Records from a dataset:

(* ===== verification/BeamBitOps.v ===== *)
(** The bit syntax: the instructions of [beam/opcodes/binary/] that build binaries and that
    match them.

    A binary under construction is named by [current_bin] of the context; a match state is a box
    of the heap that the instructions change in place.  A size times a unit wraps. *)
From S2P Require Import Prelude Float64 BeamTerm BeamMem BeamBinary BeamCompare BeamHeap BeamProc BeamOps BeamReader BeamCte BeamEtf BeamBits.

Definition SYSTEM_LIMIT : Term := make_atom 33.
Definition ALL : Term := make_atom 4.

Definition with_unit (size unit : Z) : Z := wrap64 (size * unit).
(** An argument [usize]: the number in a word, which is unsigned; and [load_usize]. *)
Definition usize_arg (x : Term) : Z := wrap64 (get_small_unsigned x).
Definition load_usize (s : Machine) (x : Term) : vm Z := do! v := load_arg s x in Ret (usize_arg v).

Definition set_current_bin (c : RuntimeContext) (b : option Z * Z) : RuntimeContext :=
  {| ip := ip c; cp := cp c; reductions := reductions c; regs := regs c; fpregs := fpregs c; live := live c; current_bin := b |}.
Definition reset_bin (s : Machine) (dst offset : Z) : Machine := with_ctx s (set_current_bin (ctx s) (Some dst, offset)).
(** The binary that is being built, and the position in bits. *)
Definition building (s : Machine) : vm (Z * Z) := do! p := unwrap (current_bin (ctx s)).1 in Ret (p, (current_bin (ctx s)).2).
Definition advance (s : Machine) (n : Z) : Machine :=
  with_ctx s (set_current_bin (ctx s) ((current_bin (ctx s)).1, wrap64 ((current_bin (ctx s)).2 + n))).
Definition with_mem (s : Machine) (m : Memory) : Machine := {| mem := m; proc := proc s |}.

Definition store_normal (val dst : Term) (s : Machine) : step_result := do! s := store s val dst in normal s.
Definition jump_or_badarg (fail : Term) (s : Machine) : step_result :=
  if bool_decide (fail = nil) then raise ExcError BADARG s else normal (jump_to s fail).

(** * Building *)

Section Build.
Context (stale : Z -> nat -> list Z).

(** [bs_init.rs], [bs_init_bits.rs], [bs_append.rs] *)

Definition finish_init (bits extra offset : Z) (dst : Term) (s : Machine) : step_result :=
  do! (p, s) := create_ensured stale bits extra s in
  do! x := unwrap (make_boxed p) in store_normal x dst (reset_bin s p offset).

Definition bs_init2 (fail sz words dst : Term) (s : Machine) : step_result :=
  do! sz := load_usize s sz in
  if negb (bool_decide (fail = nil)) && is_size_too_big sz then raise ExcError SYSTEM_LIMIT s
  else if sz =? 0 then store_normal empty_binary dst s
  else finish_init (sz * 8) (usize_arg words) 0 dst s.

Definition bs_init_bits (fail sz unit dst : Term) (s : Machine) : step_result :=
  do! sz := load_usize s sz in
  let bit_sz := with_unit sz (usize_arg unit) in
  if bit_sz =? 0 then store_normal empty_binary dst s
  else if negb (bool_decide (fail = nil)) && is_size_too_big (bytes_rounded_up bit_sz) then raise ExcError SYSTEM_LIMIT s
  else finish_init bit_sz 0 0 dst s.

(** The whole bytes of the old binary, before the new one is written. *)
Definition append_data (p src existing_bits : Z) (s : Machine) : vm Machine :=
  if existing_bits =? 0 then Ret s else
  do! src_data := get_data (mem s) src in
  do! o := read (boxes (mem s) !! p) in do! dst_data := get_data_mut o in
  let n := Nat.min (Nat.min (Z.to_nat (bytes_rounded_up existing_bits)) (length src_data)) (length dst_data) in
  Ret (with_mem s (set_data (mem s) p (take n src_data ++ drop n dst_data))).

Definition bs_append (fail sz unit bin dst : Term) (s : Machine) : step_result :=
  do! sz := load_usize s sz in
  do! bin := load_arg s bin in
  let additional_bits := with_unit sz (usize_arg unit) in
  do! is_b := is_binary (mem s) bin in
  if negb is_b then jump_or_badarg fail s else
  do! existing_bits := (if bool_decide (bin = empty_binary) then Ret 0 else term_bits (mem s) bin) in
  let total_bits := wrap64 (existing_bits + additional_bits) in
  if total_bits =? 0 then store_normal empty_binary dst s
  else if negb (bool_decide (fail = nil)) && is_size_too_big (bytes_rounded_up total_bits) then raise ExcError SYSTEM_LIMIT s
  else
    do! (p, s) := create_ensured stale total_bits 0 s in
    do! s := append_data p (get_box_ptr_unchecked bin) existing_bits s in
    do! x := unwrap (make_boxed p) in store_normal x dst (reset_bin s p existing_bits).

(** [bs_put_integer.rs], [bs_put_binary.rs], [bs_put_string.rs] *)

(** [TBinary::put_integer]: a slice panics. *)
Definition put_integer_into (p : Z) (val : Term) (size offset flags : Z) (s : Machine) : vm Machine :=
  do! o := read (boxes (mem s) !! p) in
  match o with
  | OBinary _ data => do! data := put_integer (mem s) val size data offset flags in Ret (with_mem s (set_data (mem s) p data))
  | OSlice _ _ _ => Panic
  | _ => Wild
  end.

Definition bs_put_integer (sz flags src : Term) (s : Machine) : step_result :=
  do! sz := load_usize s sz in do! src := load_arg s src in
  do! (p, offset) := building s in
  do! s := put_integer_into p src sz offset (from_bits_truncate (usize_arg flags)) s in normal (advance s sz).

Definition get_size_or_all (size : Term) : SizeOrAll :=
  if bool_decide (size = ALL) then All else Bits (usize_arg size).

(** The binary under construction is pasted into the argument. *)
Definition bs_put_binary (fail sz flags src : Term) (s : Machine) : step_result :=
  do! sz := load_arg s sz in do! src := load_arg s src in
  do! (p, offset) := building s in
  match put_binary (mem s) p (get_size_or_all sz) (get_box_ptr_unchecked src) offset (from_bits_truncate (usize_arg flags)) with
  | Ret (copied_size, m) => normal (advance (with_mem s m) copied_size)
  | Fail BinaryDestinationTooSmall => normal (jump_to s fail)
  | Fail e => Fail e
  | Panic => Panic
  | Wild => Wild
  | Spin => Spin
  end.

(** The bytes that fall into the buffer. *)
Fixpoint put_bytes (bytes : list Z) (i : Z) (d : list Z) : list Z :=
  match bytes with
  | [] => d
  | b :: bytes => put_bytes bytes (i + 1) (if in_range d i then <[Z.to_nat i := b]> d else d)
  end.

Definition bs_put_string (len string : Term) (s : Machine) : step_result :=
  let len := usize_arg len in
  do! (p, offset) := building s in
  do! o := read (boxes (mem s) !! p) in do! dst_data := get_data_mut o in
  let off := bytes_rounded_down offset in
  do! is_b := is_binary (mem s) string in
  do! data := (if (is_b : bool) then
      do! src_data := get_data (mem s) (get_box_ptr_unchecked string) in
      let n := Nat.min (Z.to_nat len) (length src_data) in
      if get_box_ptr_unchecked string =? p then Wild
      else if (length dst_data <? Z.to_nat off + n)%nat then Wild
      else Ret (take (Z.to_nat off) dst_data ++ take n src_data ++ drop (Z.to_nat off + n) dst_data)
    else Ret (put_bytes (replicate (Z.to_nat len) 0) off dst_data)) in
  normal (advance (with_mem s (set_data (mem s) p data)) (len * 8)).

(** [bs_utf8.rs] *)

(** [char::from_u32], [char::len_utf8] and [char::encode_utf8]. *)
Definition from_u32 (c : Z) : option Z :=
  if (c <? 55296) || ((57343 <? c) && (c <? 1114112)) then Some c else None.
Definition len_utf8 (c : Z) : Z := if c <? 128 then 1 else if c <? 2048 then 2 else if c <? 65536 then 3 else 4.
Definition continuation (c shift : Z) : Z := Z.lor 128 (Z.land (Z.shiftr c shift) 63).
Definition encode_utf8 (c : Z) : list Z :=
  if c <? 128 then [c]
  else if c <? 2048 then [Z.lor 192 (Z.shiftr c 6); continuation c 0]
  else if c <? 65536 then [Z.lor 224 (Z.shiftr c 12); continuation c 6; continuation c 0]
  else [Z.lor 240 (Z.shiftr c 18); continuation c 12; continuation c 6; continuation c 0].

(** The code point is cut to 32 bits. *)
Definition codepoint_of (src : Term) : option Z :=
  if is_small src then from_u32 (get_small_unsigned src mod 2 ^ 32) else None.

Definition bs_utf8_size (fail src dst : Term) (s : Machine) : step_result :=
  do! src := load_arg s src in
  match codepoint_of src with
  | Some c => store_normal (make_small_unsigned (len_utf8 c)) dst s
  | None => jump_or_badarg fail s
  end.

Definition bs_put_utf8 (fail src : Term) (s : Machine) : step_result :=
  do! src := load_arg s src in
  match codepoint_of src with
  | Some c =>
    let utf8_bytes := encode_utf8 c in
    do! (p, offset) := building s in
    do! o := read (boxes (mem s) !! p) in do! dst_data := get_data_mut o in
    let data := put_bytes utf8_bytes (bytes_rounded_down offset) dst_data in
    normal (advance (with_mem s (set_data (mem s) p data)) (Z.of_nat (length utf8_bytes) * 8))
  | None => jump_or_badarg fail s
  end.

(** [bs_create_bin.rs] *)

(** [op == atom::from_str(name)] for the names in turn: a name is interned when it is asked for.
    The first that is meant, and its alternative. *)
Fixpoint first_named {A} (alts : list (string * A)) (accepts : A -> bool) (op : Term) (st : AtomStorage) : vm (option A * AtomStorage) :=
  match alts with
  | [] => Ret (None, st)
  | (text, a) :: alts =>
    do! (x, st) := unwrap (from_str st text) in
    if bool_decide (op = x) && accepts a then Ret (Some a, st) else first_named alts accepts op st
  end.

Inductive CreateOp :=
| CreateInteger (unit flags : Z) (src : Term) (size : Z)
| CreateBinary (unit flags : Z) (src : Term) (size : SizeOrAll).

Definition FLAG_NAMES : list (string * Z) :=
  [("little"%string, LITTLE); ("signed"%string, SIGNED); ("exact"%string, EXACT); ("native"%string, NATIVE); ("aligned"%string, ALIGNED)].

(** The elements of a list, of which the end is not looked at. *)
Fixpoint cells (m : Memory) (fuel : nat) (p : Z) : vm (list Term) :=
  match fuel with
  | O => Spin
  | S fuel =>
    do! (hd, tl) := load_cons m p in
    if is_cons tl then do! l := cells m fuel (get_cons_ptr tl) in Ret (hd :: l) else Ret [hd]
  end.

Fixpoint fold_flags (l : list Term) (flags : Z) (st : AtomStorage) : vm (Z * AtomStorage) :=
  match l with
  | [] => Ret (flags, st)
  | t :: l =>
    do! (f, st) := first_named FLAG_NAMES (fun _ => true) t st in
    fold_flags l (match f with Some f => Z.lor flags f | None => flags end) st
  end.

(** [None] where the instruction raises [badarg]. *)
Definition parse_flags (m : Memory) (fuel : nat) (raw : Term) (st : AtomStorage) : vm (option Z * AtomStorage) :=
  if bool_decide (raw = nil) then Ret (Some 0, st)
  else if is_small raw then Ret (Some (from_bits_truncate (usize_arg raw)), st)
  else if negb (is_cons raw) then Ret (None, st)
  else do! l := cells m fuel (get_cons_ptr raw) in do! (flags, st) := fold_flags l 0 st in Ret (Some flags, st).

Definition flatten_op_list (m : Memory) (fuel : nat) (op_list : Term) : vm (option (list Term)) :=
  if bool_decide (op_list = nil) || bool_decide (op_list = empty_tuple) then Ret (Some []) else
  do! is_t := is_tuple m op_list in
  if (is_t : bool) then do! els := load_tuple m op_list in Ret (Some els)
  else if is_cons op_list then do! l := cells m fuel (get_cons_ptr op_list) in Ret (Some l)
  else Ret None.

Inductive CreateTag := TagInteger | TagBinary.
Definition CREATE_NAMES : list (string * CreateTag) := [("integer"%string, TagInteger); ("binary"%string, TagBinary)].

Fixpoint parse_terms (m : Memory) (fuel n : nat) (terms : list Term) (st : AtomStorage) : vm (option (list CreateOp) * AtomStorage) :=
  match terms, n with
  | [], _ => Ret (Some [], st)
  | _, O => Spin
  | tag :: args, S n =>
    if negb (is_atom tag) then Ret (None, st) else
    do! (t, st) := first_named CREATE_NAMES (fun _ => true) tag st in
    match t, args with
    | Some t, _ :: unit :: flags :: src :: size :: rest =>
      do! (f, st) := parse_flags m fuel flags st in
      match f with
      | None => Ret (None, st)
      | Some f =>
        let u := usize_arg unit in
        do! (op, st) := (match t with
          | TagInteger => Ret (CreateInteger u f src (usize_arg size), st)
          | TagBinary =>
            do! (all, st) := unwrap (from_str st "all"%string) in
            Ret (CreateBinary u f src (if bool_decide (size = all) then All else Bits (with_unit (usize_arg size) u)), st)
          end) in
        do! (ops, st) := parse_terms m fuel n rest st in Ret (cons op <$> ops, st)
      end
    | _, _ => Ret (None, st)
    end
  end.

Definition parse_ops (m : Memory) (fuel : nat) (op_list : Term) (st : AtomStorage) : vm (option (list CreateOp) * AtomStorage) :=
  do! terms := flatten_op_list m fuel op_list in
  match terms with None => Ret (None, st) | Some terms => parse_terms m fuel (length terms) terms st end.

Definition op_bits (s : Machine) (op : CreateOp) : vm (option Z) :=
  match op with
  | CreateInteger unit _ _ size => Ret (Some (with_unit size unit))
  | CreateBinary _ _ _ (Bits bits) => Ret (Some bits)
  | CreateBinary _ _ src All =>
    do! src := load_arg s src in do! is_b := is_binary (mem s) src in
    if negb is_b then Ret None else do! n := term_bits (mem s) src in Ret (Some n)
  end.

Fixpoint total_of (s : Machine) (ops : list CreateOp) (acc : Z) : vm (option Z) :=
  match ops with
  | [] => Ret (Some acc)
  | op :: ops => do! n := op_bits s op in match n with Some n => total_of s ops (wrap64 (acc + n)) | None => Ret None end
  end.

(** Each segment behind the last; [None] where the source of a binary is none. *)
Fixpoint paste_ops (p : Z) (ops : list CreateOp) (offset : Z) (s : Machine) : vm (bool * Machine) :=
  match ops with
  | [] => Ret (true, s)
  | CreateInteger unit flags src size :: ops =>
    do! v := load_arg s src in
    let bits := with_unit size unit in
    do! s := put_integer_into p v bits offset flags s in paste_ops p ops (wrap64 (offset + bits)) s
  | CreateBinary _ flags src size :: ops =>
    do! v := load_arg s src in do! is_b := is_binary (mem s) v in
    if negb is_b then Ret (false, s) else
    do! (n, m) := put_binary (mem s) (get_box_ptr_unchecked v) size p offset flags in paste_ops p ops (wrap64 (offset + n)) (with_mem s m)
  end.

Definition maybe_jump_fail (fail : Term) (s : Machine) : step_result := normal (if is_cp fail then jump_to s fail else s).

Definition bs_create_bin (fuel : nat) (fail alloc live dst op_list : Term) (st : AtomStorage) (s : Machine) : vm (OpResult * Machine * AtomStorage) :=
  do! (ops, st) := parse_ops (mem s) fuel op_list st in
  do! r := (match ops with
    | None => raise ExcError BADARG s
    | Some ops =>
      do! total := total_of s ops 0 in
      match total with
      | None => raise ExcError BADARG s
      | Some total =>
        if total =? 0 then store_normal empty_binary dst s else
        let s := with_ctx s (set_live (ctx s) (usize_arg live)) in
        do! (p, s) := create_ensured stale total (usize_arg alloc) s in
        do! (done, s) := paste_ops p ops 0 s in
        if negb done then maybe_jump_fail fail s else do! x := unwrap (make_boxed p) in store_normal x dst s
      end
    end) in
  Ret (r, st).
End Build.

Exercise details: Exactly as they stand, please print the lines from the first line of the records above down to the line that includes "Definition load_usize (s", both of those included and no others.

Task output:
(* ===== verification/BeamBitOps.v ===== *)
(** The bit syntax: the instructions of [beam/opcodes/binary/] that build binaries and that
    match them.

    A binary under construction is named by [current_bin] of the context; a match state is a box
    of the heap that the instructions change in place.  A size times a unit wraps. *)
From S2P Require Import Prelude Float64 BeamTerm BeamMem BeamBinary BeamCompare BeamHeap BeamProc BeamOps BeamReader BeamCte BeamEtf BeamBits.

Definition SYSTEM_LIMIT : Term := make_atom 33.
Definition ALL : Term := make_atom 4.

Definition with_unit (size unit : Z) : Z := wrap64 (size * unit).
(** An argument [usize]: the number in a word, which is unsigned; and [load_usize]. *)
Definition usize_arg (x : Term) : Z := wrap64 (get_small_unsigned x).
Definition load_usize (s : Machine) (x : Term) : vm Z := do! v := load_arg s x in Ret (usize_arg v).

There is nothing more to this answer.